Mental model of this process to create meanings can be roughly divided into the following three:
1) Mental model to create human beings (religion, philosophy, ethics and morality)
2) Mental model to convey authority and history (legends, folklores)
3) Mental model in the field of learning, guiding, and counseling.

There are differences in these models among the individuals and collective groups. Complete sharing of mental model is difficult. Through hearing and sharing, however, similar mental models take shapes. The elements to lead to this kind of sharing and sense of sympathy include “reality”, “believability”, “feasibility”, “relatable”, “attention”, “attraction”. This process diverges from “embedded narrative” and is called “emergent narrative”. It is exactly this mechanism that bridges sense of sympathy with others with new ideas.
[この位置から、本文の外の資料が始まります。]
Lemma make_columns_Ok_described name im ddv (names : list (option string)) :
  ∀ tuples prev cols,
    Forall (λ t, length t = length names) tuples →
    _make_columns name im ddv names tuples prev = Ok cols →
    header_items_described im names tuples.
Proof.
  induction names as [|f names' IH]; intros tuples prev cols Hlen Hcols; [done|].
  cbn [_make_columns] in Hcols. apply mapR_Ok in Hcols.
  intros t j k Ht Hj Hc.
  pose proof Hlen as Hlen'. rewrite Forall_forall in Hlen'.
  pose proof (Hlen' t Ht) as Hlt.
  destruct t as [|k0 t']; [done|].
  assert (∃ group, (k0, group) ∈ level_groups names' tuples ∧
                   match group with
                   | Some g => g = filter (λ t, head t = Some k0) tuples
                   | None => names' = []
                   end) as (group & Hg & Hgroup).
  { unfold level_groups. destruct names' as [|n1 names''].
    - exists None. split; [|done]. apply list_elem_of_fmap.
      exists (k0 :: t'). done.
    - exists (Some (filter (λ t, head t = Some k0) tuples)). split; [|done].
      apply list_elem_of_fmap.
      exists (k0, filter (λ t, head t = Some k0) tuples). split; [done|].
      unfold groupby_level0. apply list_elem_of_fmap. exists k0. split; [done|].
      apply elem_of_group_keys. exists (k0 :: t'). done. }
  destruct (Forall2_elem_of_l _ _ _ _ Hcols Hg) as (c & _ & Hc0).
  destruct j as [|j].
  - injection Hj as ->. unfold make_column in Hc0. inv_bind Hc0.
    apply (proj1 (get_header_Ok_iff im ddv k f (bool_decide (TOTALS_VALUE = k))));
      [eauto|].
    destruct Hc as [Hc | ->].
    + left. simpl in Hc. by injection Hc.
    + right. by apply bool_decide_eq_true.
  - destruct group as [g|].
    + subst g. apply make_column_group in Hc0 as (_ & sub & Hsub & _).
      assert (header_items_described im names'
                (drop_level0 (filter (λ t, head t = Some k0) tuples))) as Hd'.
      { eapply IH; [|exact Hsub].
        apply Forall_forall. intros t0 Ht0.
        apply list_elem_of_fmap in Ht0 as (t1 & -> & Ht1).
        apply list_elem_of_filter in Ht1 as [_ Ht1].
        specialize (Hlen' t1 Ht1). destruct t1; simpl in *; [done | lia]. }
      apply (Hd' t' j k); [|exact Hj|exact Hc].
      apply list_elem_of_fmap. exists (k0 :: t'). split; [done|].
      by apply list_elem_of_filter.
    + subst names'. simpl in Hlt. destruct t'; [done|]. simpl in Hlt. lia.
Qed.
(** * Arbitrary-precision signed integers: a shallow embedding of the bignum core

    The C library stores a magnitude as little-endian 32-bit limbs with a
    sign flag, and narrows to 16-bit half-limbs for division and for decimal
    printing.  This development embeds the routines of the core as Rocq
    functions and states the properties of the specification over them.

    Conventions of the embedding.
    - A [uint16_t] or [uint32_t] is a [Z]; every C operation that can wrap or
      truncate is followed by the reduction [u16] or [u32].
    - An array is a [list Z] indexed by [nat]; [u.[i]] reads (0 outside the
      list, where C leaves the read undefined) and [<[i:=x]> u] writes.
      The arrays of [short_division] and of [multiply_add] live in stricter
      models, a store of named arrays and a bounds-checked buffer, because
      properties below are about their aliasing and their bounds.
    - A C [assert] that fails aborts the program: the routines containing
      one return [option], with [None] for the abort.
    - Lengths and loop counters ([int] in C) are [nat]: the embedding does
      not bound the number of limbs, and allocation never fails.
    - A [while] loop whose exit depends on the data takes a fuel argument
      and returns [None] when it runs out; the callers pass a fuel that is
      shown to be enough. *)

From Stdlib Require Import ZArith List Lia Bool Ascii String.
From stdpp Require Import base option list gmap.

Local Open Scope Z_scope.

(** ** Machine integers *)

Definition UINT16_MAX : Z := 65535.

Definition u16 (x : Z) : Z := x mod 65536.
Definition u32 (x : Z) : Z := x mod 4294967296.

Definition is_u16 (x : Z) : Prop := 0 <= x <= 65535.
Definition is_u32 (x : Z) : Prop := 0 <= x < 4294967296.

(** C's conversion of a comparison to 0 or 1. *)
Definition b2z (b : bool) : Z := if b then 1 else 0.

(** [assert(c)]: continue when [c] holds, abort otherwise. *)
Definition assert (c : bool) : option unit := if c then Some tt else None.

Notation "u .[ i ]" := (nth i u 0) (at level 1, left associativity, format "u .[ i ]").

(** [for (i = lo; i < lo + cnt; i++) body]: the body transforms the loop
    state and sees the counter. *)
Definition for_loop {S : Type} (lo cnt : nat) (body : nat -> S -> S) (s : S) : S :=
  fold_left (fun st i => body i st) (seq lo cnt) s.

(** The same with a body that can abort. *)
Definition for_loop_opt {S : Type} (lo cnt : nat) (body : nat -> S -> option S)
    (s : S) : option S :=
  fold_left (fun st i => s' ← st; body i s') (seq lo cnt) (Some s).

(** Little-endian value of a limb array in base [B]. *)
Fixpoint value (B : Z) (l : list Z) : Z :=
  match l with
  | [] => 0
  | x :: l' => x + B * value B l'
  end.

Definition B16 : Z := 65536.
Definition B32 : Z := 4294967296.

(** ** The array store

    [short_division] receives its dividend and its quotient through
    pointers which the callers may or may not make equal.  To speak about
    that, the routine is embedded over a store of named arrays; an access
    through an unknown name or outside the array is undefined in C and is
    [None] here. *)

Definition ptr := nat.
Abbreviation store := (gmap nat (list Z)).

Definition load (s : store) (p : ptr) (i : nat) : option Z :=
  a ← s !! p; a !! i.

Definition store_at (s : store) (p : ptr) (i : nat) (x : Z) : option store :=
  a ← s !! p;
  if decide (i < length a)%nat then Some (<[p := <[i := x]> a]> s) else None.

(** Names for the two arrays a caller hands to [short_division]. *)
Definition P_U : ptr := 0%nat.
Definition P_Q : ptr := 1%nat.

(** ** 32-by-16 division and short division (part_001, lines 132-160) *)

Definition div_32_by_16 (u_hi u_lo v : Z) : option (Z * Z) :=
  let u := Z.lor (u32 (Z.shiftl u_hi 16)) u_lo in
  _ ← assert (0 <? v);
  _ ← assert (u / v <=? UINT16_MAX);
  Some (u16 (u / v), u16 (u mod v)).

(** The sweep [for (i = n - 1; i >= 0; i--)]; the first argument is [i + 1]. *)
Fixpoint short_division_loop (i1 : nat) (pu : ptr) (v : Z) (pq : ptr)
    (k : Z) (s : store) : option (Z * store) :=
  match i1 with
  | O => Some (k, s)
  | S i =>
      ui ← load s pu i;
      '(qi, k') ← div_32_by_16 k ui v;
      s' ← store_at s pq i qi;
      short_division_loop i pu v pq k' s'
  end.

(** [short_division(n, u, v, q, &r)]: returns the scalar remainder and the
    store after the quotient digits have been written through [q]. *)
Definition short_division (n : nat) (pu : ptr) (v : Z) (pq : ptr)
    (s : store) : option (Z * store) :=
  _ ← assert (0 <? v);
  _ ← assert (0 <? n)%nat;
  short_division_loop n pu v pq 0 s.

(** The calls [div_32_by_16(k, u[i], v, ...)] that the sweep makes, in order,
    as pairs [(k, u[i])]; the list stops after a call that aborts. *)
Fixpoint short_division_calls (i1 : nat) (pu : ptr) (v : Z) (pq : ptr)
    (k : Z) (s : store) : list (Z * Z) :=
  match i1 with
  | O => []
  | S i =>
      match load s pu i with
      | None => []
      | Some ui =>
          (k, ui) ::
          match div_32_by_16 k ui v with
          | None => []
          | Some (qi, k') =>
              match store_at s pq i qi with
              | None => []
              | Some s' => short_division_calls i pu v pq k' s'
              end
          end
      end
  end.

(** ** Normalization helpers (part_001, lines 162-214) *)

(** [while (x <= UINT16_MAX / 2) { x <<= 1; n++; }] *)
Fixpoint leading_zeros_loop (fuel : nat) (x : Z) (n : nat) : option nat :=
  match fuel with
  | O => None
  | S fuel' =>
      if x <=? UINT16_MAX / 2
      then leading_zeros_loop fuel' (u16 (Z.shiftl x 1)) (S n)
      else Some n
  end.

Definition leading_zeros (x : Z) : option nat :=
  _ ← assert (negb (x =? 0));
  leading_zeros_loop 16 x 0.

Definition shift_left_body (m : Z) (i : nat) (st : list Z * Z) : list Z * Z :=
  let '(u, k) := st in
  let t := u16 (Z.shiftr u.[i] (16 - m)) in
  (<[i := u16 (Z.lor (Z.shiftl u.[i] m) k)]> u, t).

Definition shift_left (n : nat) (u : list Z) (m : Z) : option (list Z) :=
  _ ← assert (0 <? m);
  _ ← assert (m <? 16);
  let '(u', k) := for_loop 0 n (shift_left_body m) (u, 0) in
  _ ← assert (k =? 0);
  Some u'.

(** [for (i = n - 1; i >= 0; i--)], first argument [i + 1]. *)
Fixpoint shift_right_loop (i1 : nat) (u : list Z) (m : Z) (k : Z) : list Z * Z :=
  match i1 with
  | O => (u, k)
  | S i =>
      let t := u16 (Z.shiftl u.[i] (16 - m)) in
      shift_right_loop i (<[i := u16 (Z.lor (Z.shiftr u.[i] m) k)]> u) m t
  end.

Definition shift_right (n : nat) (u : list Z) (m : Z) : option (list Z) :=
  _ ← assert (0 <? m);
  _ ← assert (m <? 16);
  let '(u', k) := shift_right_loop n u m 0 in
  _ ← assert (k =? 0);
  Some u'.

(** ** Long division: Algorithm D (part_001, lines 216-296) *)

(** The estimate-correction loop [while (true) { ... }] of lines 249-260.
    [vn1], [vn2] and [ujn2] stand for [v[n-1]], [v[n-2]] and [u[j+n-2]],
    which the loop does not change.  The right operand of [||] is evaluated
    only when the left one is false. *)
Definition qhat_test (vn2 ujn2 qhat rhat : Z) : bool :=
  if qhat >? UINT16_MAX then true
  else u32 (qhat * vn2) >? Z.lor (u32 (Z.shiftl rhat 16)) ujn2.

Fixpoint qhat_loop (fuel : nat) (n : nat) (vn1 vn2 ujn2 : Z) (qhat rhat : Z)
    : option (Z * Z) :=
  match fuel with
  | O => None
  | S fuel' =>
      _ ← assert (2 <=? n)%nat;
      if qhat_test vn2 ujn2 qhat rhat then
        let qhat := u32 (qhat - 1) in
        let rhat := u32 (rhat + vn1) in
        if rhat <=? UINT16_MAX
        then qhat_loop fuel' n vn1 vn2 ujn2 qhat rhat
        else Some (qhat, rhat)
      else Some (qhat, rhat)
  end.

(** The pairs [(qhat, rhat)] at which the loop evaluates the comparison
    [qhat * v[n-2] > ((rhat << 16) | u[j+n-2])], in order. *)
Fixpoint qhat_loop_comparisons (fuel : nat) (n : nat) (vn1 vn2 ujn2 : Z)
    (qhat rhat : Z) : list (Z * Z) :=
  match fuel with
  | O => []
  | S fuel' =>
      if (2 <=? n)%nat then
        (if qhat >? UINT16_MAX then [] else [(qhat, rhat)]) ++
        (if qhat_test vn2 ujn2 qhat rhat then
           let qhat := u32 (qhat - 1) in
           let rhat := u32 (rhat + vn1) in
           if rhat <=? UINT16_MAX
           then qhat_loop_comparisons fuel' n vn1 vn2 ujn2 qhat rhat
           else []
         else [])
      else []
  end.
(** * ssg: the content library builder and the incremental build engine

    A shallow embedding of [ssg/main.py].  Python values are modelled as
    follows.

    - [str] is [string]: the UTF-8 bytes of the text.  Python compares
      strings by code point, and the byte-wise lexicographic order of UTF-8
      coincides with the code point order, so [a < b] is [String.ltb a b].
    - [int] is [Z] (Python integers are unbounded).
    - [Optional[int]] is [option Z].
    - A [dict] keeps insertion order and is iterated in that order: it is an
      association list with unique keys ([dict_get], [setitem]).  Where the
      order of a dict is never observed (the version map, the output
      directory) it is a [gmap].
    - A [set] of strings is a duplicate free list in an arbitrary order (the
      iteration order of a Python set is unspecified).
    - An exception is the [Raise] branch of [result]. *)

From Stdlib Require Import ZArith Lia Ascii String.
From stdpp Require Import base strings list gmap sorting.

Set Warnings "-register-all".

Local Open Scope string_scope.
Local Open Scope list_scope.
Local Open Scope Z_scope.

(** ** Exceptions *)

Inductive exn : Set :=
| TypeError
| KeyError
| IndexError
| ValueError
| TemplateError.

Inductive result (A : Type) : Type :=
| Ok (a : A)
| Raise (e : exn).
Arguments Ok {A} a.
Arguments Raise {A} e.

#[global] Instance result_ret : MRet result := @Ok.
#[global] Instance result_bind : MBind result :=
  λ A B f m, match m with Ok a => f a | Raise e => Raise e end.

(** ** Insertion ordered dictionaries *)

Abbreviation dict V := (list (string * V)).

Fixpoint dict_get {V} (k : string) (d : dict V) : option V :=
  match d with
  | [] => None
  | (k', v) :: d' => if String.eqb k k' then Some v else dict_get k d'
  end.

(** [d[k]]: raises [KeyError] on a missing key. *)
Definition getitem {V} (d : dict V) (k : string) : result V :=
  match dict_get k d with
  | Some v => Ok v
  | None => Raise KeyError
  end.

(** [d.get(k, dflt)]. *)
Definition get_default {V} (d : dict V) (k : string) (dflt : V) : V :=
  match dict_get k d with
  | Some v => v
  | None => dflt
  end.

(** [d[k] = v]: an existing key keeps its position, a new key goes last. *)
Fixpoint setitem {V} (k : string) (v : V) (d : dict V) : dict V :=
  match d with
  | [] => [(k, v)]
  | (k', v') :: d' =>
      if String.eqb k k' then (k, v) :: d' else (k', v') :: setitem k v d'
  end.

Definition keys {V} (d : dict V) : list string := d.*1.
Definition values {V} (d : dict V) : list V := d.*2.

(** [d.setdefault(k, []).append(x)] *)
Definition setdefault_append {V} (k : string) (x : V) (d : dict (list V))
  : dict (list V) :=
  setitem k (get_default d k [] ++ [x]) d.

(** ** Sets of strings *)

(** [s.add(x)] *)
Definition set_add (x : string) (s : list string) : list string :=
  if bool_decide (x ∈ s) then s else s ++ [x].

(** [s - {x}] *)
Definition set_discard (x : string) (s : list string) : list string :=
  filter (λ y, y ≠ x) s.

(** ** Values of type [Any]: what [tomllib] and [json] produce *)

Inductive value : Type :=
| VNone
| VBool (b : bool)
| VInt (z : Z)
| VFloat (repr : string)
| VStr (s : string)
| VDate (repr : string)
| VList (l : list value)
| VDict (d : list (string * value)).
UX Design also constructs dialogues with its pre-assumed users and customers. Through systems of software designs and engineering, dialogues will be facilitated and barriers of operation will be lessen. It wishes to build more convenient tools and better relationship that meet the needs of the future.

Gen Tatsumi, UX Designer
PIVOT Inc.
https://pivot.jp/


UXデザイナーのナラティブ化
2018年9月29日 実存ウェアラブルプロジェクト 第1フェーズフィナーレ@渋谷ヒカリエによせて

「10年後の東京、ヒトは何を着ているか」とても刺激的な問いかけである。

10年後の東京とは、どのような人が住み、どのような環境、社会を形成しているのだろうか?「Existential Wearable」実存的ウェアラブル、まだ存在はしないが未来には存在しうる着衣物とは、一体どんなものなのか?
見たことのない時代、あったことのない人々が使うモノを考えて作り、その過程、結果から生まれる対話と共感を元に、モノを具現化していく。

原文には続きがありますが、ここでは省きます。